» EXERCISE INPUTS:

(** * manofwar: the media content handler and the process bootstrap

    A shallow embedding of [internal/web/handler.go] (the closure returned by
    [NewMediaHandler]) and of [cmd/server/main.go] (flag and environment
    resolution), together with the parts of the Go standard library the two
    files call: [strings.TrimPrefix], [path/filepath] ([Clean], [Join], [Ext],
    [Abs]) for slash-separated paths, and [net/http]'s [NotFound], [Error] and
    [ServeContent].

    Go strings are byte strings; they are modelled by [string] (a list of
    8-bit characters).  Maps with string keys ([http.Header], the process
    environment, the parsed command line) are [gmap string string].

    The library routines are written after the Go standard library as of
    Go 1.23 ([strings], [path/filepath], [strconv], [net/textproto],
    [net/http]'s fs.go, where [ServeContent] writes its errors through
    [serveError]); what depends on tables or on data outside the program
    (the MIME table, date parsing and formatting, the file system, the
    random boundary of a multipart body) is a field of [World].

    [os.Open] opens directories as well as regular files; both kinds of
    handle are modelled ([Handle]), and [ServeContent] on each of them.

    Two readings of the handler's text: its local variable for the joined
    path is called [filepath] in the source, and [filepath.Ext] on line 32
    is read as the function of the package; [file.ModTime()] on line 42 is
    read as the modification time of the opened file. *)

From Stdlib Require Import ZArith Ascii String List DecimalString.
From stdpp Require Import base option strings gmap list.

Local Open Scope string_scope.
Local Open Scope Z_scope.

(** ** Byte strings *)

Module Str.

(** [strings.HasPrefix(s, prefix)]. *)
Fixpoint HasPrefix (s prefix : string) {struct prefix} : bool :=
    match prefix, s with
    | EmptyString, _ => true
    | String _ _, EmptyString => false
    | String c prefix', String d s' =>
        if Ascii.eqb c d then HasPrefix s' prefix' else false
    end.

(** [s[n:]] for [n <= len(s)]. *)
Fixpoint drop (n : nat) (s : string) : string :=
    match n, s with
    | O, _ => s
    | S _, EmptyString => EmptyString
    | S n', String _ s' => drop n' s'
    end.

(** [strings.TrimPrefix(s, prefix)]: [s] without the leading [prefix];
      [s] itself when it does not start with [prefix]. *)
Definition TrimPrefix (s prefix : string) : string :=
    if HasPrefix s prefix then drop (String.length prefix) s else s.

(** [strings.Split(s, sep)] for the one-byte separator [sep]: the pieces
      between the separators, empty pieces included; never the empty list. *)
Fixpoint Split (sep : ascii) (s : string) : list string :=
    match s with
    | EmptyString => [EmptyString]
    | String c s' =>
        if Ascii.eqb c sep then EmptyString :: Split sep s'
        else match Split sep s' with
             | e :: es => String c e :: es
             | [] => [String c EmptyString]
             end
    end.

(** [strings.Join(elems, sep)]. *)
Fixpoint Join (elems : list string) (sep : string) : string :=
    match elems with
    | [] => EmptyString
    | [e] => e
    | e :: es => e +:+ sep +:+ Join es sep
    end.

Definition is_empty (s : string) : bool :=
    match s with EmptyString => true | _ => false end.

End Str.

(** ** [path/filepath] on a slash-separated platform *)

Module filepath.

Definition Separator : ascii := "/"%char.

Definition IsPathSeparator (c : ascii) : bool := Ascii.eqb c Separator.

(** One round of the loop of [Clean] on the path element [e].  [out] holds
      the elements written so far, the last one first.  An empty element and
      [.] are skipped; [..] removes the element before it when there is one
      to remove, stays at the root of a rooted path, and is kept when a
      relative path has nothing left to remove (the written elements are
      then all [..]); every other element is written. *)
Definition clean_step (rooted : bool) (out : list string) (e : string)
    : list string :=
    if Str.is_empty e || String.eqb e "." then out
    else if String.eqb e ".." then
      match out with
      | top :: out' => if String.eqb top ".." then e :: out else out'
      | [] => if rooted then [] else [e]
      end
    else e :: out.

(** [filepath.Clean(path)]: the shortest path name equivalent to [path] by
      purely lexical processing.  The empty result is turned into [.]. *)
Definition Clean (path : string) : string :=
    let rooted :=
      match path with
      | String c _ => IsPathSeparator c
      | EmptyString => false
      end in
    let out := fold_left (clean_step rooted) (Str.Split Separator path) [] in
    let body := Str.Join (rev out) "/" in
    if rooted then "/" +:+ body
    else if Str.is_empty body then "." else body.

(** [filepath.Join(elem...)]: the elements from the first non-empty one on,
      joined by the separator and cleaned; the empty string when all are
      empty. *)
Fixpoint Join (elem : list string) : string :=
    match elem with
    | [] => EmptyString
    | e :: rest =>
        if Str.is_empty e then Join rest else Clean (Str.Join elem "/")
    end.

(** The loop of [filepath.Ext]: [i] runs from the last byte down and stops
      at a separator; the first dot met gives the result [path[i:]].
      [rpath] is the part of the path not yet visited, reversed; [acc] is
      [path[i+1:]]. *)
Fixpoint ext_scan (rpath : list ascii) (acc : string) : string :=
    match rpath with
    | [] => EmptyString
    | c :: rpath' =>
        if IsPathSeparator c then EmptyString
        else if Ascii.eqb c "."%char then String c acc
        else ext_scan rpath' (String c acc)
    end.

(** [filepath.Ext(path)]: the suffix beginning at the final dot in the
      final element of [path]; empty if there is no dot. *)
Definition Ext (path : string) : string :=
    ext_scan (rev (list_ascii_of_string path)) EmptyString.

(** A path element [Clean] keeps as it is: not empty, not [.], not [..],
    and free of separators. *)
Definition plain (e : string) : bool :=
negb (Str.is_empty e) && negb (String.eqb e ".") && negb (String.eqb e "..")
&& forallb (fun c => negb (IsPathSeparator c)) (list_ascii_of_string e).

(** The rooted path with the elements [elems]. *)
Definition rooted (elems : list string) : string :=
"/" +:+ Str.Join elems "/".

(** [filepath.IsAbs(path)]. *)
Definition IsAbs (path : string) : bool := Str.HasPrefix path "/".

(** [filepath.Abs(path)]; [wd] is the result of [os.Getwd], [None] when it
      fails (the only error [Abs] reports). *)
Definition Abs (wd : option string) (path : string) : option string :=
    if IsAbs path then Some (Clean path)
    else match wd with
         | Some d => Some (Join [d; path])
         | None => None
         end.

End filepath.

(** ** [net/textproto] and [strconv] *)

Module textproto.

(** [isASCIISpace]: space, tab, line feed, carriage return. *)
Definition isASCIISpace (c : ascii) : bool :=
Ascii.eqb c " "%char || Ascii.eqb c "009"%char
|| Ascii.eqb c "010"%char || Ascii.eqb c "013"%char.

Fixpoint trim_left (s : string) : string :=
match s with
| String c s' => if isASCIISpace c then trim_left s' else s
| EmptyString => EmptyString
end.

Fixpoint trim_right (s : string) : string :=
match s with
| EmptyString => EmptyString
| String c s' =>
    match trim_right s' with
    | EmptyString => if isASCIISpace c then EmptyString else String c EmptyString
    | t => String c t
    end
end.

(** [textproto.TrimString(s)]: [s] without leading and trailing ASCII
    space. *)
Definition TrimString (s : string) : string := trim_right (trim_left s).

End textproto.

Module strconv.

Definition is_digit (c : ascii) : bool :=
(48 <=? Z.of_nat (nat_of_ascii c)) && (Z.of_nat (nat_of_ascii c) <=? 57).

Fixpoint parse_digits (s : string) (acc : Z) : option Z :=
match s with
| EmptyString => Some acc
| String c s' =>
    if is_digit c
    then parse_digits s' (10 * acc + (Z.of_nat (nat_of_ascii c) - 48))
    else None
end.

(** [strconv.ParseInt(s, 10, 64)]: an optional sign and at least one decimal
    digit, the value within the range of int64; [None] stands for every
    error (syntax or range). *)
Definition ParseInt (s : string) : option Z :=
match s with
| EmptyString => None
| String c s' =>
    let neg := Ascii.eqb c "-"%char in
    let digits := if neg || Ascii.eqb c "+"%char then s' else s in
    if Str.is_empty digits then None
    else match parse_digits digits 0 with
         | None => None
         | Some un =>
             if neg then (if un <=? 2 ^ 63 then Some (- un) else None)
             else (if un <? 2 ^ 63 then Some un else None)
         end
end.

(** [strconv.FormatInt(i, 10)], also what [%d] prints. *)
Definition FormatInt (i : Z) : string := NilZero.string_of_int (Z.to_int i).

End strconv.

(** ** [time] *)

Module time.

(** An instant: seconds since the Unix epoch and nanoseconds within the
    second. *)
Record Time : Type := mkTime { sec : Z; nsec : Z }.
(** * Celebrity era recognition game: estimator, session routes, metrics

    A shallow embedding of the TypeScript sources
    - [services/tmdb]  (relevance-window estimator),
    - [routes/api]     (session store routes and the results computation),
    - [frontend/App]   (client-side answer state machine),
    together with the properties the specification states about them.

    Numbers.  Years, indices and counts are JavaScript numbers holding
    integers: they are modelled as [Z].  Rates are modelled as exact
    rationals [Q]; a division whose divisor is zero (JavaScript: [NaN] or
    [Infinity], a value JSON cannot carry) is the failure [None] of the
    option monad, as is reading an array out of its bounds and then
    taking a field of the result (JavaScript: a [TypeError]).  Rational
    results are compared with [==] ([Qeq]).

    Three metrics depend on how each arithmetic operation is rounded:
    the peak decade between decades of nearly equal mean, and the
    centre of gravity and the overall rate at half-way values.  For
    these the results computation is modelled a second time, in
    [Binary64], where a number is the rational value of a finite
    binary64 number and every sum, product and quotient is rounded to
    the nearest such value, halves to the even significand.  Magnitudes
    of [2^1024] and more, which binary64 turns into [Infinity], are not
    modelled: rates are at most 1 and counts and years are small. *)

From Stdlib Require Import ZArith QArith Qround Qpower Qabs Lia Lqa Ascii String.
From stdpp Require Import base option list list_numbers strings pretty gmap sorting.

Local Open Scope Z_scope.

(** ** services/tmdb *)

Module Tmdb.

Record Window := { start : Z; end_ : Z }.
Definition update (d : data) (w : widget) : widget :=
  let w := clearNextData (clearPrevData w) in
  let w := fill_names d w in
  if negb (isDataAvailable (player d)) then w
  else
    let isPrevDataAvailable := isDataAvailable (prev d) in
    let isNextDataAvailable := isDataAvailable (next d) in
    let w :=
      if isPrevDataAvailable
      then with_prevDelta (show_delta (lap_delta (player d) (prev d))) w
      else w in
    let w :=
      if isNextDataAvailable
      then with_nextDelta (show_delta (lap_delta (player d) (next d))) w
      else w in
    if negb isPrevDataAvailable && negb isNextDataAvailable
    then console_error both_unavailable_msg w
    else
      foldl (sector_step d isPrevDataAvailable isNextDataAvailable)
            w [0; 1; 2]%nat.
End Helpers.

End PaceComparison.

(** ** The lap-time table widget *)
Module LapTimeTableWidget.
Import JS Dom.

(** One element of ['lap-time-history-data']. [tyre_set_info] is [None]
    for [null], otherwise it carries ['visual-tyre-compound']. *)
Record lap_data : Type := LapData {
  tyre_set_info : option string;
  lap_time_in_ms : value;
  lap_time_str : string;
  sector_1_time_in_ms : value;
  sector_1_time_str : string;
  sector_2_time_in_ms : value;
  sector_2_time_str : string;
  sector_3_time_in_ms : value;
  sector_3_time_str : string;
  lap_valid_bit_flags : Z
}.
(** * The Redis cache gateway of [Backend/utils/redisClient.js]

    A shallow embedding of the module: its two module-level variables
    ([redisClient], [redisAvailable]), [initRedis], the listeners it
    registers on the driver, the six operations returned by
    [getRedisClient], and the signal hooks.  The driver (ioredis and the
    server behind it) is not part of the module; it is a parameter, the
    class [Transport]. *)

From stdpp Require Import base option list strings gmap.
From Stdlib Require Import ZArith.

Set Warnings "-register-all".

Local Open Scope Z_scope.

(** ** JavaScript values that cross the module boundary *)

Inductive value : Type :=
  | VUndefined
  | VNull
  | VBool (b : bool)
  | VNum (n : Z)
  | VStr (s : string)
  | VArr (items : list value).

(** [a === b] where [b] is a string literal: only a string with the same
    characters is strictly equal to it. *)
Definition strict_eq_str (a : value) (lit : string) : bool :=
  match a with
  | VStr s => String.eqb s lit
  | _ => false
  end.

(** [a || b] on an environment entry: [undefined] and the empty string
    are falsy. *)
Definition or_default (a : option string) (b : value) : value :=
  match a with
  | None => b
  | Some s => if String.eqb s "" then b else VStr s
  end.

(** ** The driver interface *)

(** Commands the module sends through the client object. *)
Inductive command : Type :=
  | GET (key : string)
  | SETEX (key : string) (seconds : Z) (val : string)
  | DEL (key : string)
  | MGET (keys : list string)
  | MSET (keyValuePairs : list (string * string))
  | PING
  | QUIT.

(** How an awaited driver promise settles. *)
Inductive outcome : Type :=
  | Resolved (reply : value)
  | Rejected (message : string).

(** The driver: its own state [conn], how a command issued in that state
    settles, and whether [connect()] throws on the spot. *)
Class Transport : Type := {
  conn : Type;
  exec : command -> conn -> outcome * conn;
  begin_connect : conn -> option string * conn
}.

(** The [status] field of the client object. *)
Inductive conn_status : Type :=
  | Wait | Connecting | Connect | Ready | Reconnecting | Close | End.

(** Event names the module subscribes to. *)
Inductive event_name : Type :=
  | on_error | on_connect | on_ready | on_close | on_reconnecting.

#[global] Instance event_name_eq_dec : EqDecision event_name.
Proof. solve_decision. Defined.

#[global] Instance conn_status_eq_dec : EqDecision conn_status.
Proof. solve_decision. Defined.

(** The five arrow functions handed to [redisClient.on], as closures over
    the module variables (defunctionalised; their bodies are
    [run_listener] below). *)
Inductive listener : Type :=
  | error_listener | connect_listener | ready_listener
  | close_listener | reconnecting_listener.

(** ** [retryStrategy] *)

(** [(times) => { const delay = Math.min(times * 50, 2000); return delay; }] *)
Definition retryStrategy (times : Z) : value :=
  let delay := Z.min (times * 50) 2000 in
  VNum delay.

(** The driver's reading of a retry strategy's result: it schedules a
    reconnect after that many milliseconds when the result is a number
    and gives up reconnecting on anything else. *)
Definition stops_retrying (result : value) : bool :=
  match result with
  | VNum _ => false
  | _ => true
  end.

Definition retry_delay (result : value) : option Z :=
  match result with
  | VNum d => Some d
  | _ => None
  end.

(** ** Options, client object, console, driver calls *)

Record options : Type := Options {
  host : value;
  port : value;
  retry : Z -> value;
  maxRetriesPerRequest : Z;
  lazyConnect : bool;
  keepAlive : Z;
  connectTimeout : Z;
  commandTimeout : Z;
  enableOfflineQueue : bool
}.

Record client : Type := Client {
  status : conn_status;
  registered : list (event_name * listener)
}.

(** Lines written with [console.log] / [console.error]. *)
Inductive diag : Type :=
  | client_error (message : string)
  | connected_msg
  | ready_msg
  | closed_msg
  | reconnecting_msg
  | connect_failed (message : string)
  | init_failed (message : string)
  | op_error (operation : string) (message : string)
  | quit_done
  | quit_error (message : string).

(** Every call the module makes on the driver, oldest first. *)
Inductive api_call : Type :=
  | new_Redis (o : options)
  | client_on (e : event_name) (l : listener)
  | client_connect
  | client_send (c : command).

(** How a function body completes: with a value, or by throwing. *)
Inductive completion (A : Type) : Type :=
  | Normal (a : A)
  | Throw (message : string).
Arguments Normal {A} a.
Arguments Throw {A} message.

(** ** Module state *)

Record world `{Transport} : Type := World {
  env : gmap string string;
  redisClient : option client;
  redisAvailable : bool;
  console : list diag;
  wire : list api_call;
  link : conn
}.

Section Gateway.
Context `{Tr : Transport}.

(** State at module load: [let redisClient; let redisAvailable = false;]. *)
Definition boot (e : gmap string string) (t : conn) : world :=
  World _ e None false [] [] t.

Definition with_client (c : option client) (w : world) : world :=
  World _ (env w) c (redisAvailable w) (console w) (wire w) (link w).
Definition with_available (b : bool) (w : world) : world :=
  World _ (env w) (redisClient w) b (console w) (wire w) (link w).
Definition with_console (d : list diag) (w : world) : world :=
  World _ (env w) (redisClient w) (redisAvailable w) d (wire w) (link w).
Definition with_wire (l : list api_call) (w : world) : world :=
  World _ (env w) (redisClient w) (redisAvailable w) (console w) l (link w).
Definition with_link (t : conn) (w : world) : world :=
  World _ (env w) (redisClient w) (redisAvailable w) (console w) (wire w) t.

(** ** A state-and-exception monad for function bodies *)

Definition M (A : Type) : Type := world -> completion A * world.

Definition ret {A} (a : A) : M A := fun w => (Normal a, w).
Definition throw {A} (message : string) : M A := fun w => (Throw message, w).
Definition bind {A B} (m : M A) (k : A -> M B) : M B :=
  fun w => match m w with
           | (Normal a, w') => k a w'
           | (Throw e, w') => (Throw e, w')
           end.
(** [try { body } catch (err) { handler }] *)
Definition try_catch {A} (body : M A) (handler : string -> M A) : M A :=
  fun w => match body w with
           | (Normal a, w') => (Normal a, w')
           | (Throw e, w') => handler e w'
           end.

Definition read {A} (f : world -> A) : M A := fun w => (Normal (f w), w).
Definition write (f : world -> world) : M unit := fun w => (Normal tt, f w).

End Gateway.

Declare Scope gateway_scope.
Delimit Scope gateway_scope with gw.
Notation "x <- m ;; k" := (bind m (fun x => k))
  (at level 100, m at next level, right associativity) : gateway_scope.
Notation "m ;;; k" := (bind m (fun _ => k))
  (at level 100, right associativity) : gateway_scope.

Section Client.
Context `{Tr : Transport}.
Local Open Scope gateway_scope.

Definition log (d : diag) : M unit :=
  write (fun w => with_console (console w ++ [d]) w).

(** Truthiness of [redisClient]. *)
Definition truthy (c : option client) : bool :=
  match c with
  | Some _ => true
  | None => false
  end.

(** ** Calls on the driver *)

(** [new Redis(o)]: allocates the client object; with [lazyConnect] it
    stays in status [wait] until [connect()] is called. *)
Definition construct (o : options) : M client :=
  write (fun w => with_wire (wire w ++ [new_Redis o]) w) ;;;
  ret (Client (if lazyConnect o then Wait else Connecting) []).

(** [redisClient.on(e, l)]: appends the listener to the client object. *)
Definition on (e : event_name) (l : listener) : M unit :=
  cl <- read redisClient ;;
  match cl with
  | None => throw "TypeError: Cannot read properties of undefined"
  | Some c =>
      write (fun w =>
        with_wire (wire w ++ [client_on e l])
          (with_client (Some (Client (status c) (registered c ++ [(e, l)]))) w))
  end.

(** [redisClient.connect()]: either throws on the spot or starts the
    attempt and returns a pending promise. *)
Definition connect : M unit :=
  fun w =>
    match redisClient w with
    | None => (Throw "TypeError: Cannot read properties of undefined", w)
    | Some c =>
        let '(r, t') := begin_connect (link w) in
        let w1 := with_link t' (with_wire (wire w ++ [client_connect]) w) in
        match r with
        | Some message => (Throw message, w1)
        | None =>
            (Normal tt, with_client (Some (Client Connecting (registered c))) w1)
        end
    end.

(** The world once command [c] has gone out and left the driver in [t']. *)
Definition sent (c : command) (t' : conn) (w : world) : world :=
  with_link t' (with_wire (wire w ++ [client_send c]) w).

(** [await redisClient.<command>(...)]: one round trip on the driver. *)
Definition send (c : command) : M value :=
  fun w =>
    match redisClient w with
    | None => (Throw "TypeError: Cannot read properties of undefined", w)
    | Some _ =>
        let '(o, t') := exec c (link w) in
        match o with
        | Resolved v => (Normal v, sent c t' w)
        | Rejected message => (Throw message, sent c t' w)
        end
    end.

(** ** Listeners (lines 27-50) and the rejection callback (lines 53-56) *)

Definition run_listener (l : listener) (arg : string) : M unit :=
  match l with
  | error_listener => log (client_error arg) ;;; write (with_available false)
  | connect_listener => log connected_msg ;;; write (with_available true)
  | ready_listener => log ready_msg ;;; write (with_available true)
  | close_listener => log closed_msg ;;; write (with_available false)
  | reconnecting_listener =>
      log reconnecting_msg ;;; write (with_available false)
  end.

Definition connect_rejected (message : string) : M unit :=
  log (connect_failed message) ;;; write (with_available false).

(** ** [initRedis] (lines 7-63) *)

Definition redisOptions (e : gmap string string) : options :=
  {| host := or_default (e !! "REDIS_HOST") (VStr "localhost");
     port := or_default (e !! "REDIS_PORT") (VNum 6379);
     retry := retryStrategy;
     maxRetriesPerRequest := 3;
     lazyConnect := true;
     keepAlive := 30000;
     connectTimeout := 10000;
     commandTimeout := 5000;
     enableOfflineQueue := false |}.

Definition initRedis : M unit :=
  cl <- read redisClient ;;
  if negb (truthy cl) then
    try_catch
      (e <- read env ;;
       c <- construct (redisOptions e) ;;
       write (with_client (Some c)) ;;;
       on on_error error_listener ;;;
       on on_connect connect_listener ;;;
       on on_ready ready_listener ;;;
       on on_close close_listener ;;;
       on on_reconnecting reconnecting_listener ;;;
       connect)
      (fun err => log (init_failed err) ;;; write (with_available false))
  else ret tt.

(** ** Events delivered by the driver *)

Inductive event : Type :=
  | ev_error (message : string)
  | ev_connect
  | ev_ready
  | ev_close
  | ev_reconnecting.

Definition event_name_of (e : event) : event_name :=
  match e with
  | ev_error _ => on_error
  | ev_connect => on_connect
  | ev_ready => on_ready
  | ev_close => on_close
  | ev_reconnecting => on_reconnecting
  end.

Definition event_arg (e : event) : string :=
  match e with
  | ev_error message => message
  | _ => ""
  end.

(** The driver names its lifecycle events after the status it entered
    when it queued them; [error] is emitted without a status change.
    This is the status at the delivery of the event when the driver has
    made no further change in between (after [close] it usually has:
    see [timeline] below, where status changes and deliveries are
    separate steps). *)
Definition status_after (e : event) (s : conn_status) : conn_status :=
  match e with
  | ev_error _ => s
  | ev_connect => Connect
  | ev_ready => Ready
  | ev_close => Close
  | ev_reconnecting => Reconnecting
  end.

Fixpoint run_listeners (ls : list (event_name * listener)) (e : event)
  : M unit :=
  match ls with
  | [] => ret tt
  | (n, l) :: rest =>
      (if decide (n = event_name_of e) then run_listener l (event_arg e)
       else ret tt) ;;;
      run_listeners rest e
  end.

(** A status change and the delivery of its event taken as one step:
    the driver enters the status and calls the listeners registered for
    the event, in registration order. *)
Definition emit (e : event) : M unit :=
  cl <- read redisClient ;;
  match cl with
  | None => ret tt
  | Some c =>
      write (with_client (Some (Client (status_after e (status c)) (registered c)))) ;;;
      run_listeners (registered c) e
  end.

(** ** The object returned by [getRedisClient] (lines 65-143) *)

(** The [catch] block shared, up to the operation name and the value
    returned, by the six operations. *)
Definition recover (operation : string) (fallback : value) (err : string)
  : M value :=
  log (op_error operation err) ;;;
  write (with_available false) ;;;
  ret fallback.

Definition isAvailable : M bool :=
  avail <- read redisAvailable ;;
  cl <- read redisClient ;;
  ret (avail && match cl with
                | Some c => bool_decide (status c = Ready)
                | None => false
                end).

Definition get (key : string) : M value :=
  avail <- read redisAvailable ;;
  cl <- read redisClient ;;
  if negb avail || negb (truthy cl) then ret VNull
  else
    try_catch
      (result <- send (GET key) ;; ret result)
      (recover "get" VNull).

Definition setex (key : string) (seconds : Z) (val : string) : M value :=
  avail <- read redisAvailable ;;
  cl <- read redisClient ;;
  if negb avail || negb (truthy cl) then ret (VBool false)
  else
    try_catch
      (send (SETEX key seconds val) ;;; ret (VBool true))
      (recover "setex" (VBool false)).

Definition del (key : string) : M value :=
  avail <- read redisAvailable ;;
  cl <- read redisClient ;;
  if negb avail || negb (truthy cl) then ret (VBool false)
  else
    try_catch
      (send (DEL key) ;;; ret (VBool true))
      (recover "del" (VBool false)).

» WHAT YOU WILL DO:
From the entries above, copy every line containing the word "player".

» OUTPUT OF THE TASK:
  if negb (isDataAvailable (player d)) then w
      then with_prevDelta (show_delta (lap_delta (player d) (prev d))) w
      then with_nextDelta (show_delta (lap_delta (player d) (next d))) w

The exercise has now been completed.